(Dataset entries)

Lemma d3_group_lookup (values : list A) (id : string) :
  default [] (d3_group values key !! id) = filter (fun v => key v = id) values.
Proof. unfold d3_group. by rewrite d3_group_fold, lookup_empty. Qed.

(** [rollup.get(id) ?? 0] with [v => v.length] counts the values of key
    [id]. *)
Lemma d3_rollup_count (values : list A) (id : string) :
  default 0%nat (d3_rollup values (@length A) key !! id) = count_key key id values.
Proof.
  unfold d3_rollup, count_key. rewrite lookup_fmap, <- d3_group_lookup.
  by destruct (d3_group values key !! id).
Qed.

Lemma count_key_absent (values : list A) (id : string) :
  (forall v, v ∈ values -> key v <> id) -> count_key key id values = 0%nat.
Proof.
  intros H. unfold count_key. induction values as [|v values IH]; [done|].
  rewrite filter_cons_False by (apply H; left).
  apply IH. intros w Hw. apply H. by right.
Qed.

(** Over stations with distinct keys, the per-station counts add up to
    the number of values whose key is a known station. *)
Lemma sum_count_key (S : list Station) (values : list A) :
  NoDup (map short_name S) ->
  foldr (fun st acc => (count_key key (short_name st) values + acc)%nat) 0%nat S
  = length (filter (fun v => known S (key v)) values).
Proof.
  intros HS. induction S as [|st S IH]; simpl.
  - induction values as [|v values IHv]; [done|].
    rewrite filter_cons_False; [done | tauto].
  - inversion HS as [|? ? Hnotin HS']; subst. rewrite IH by done. clear IH.
    unfold count_key. induction values as [|v values IHv]; [done|].
    assert (Hk : known (st :: S) (key v)
                 <-> key v = short_name st \/ known S (key v)).
    { unfold known. simpl. rewrite !bool_decide_spec, elem_of_cons. tauto. }
    destruct (decide (key v = short_name st)) as [Heq|Hne].
    + rewrite (filter_cons_True (fun v => key v = short_name st)) by done.
      rewrite (filter_cons_True (fun v => known (st :: S) (key v))) by tauto.
      rewrite (filter_cons_False (fun v => known S (key v))).
      * simpl. lia.
      * unfold known. rewrite bool_decide_spec, Heq. exact Hnotin.
    + rewrite (filter_cons_False (fun v => key v = short_name st)) by done.
      destruct (decide (known S (key v))) as [Hkn|Hkn].
      * rewrite (filter_cons_True (fun v => known (st :: S) (key v))) by tauto.
        rewrite (filter_cons_True (fun v => known S (key v))) by done.
        simpl. lia.
      * rewrite (filter_cons_False (fun v => known (st :: S) (key v))) by tauto.
        rewrite (filter_cons_False (fun v => known S (key v))) by done.
        exact IHv.
Qed.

■ **YOUR TASK**:
All of the data above should be reproduced verbatim.

■ **ANSWER TO THIS EXERCISE**:
Lemma d3_group_lookup (values : list A) (id : string) :
  default [] (d3_group values key !! id) = filter (fun v => key v = id) values.
Proof. unfold d3_group. by rewrite d3_group_fold, lookup_empty. Qed.

(** [rollup.get(id) ?? 0] with [v => v.length] counts the values of key
    [id]. *)
Lemma d3_rollup_count (values : list A) (id : string) :
  default 0%nat (d3_rollup values (@length A) key !! id) = count_key key id values.
Proof.
  unfold d3_rollup, count_key. rewrite lookup_fmap, <- d3_group_lookup.
  by destruct (d3_group values key !! id).
Qed.

Lemma count_key_absent (values : list A) (id : string) :
  (forall v, v ∈ values -> key v <> id) -> count_key key id values = 0%nat.
Proof.
  intros H. unfold count_key. induction values as [|v values IH]; [done|].
  rewrite filter_cons_False by (apply H; left).
  apply IH. intros w Hw. apply H. by right.
Qed.

(** Over stations with distinct keys, the per-station counts add up to
    the number of values whose key is a known station. *)
Lemma sum_count_key (S : list Station) (values : list A) :
  NoDup (map short_name S) ->
  foldr (fun st acc => (count_key key (short_name st) values + acc)%nat) 0%nat S
  = length (filter (fun v => known S (key v)) values).
Proof.
  intros HS. induction S as [|st S IH]; simpl.
  - induction values as [|v values IHv]; [done|].
    rewrite filter_cons_False; [done | tauto].
  - inversion HS as [|? ? Hnotin HS']; subst. rewrite IH by done. clear IH.
    unfold count_key. induction values as [|v values IHv]; [done|].
    assert (Hk : known (st :: S) (key v)
                 <-> key v = short_name st \/ known S (key v)).
    { unfold known. simpl. rewrite !bool_decide_spec, elem_of_cons. tauto. }
    destruct (decide (key v = short_name st)) as [Heq|Hne].
    + rewrite (filter_cons_True (fun v => key v = short_name st)) by done.
      rewrite (filter_cons_True (fun v => known (st :: S) (key v))) by tauto.
      rewrite (filter_cons_False (fun v => known S (key v))).
      * simpl. lia.
      * unfold known. rewrite bool_decide_spec, Heq. exact Hnotin.
    + rewrite (filter_cons_False (fun v => key v = short_name st)) by done.
      destruct (decide (known S (key v))) as [Hkn|Hkn].
      * rewrite (filter_cons_True (fun v => known (st :: S) (key v))) by tauto.
        rewrite (filter_cons_True (fun v => known S (key v))) by done.
        simpl. lia.
      * rewrite (filter_cons_False (fun v => known (st :: S) (key v))) by tauto.
        rewrite (filter_cons_False (fun v => known S (key v))) by done.
        exact IHv.
Qed.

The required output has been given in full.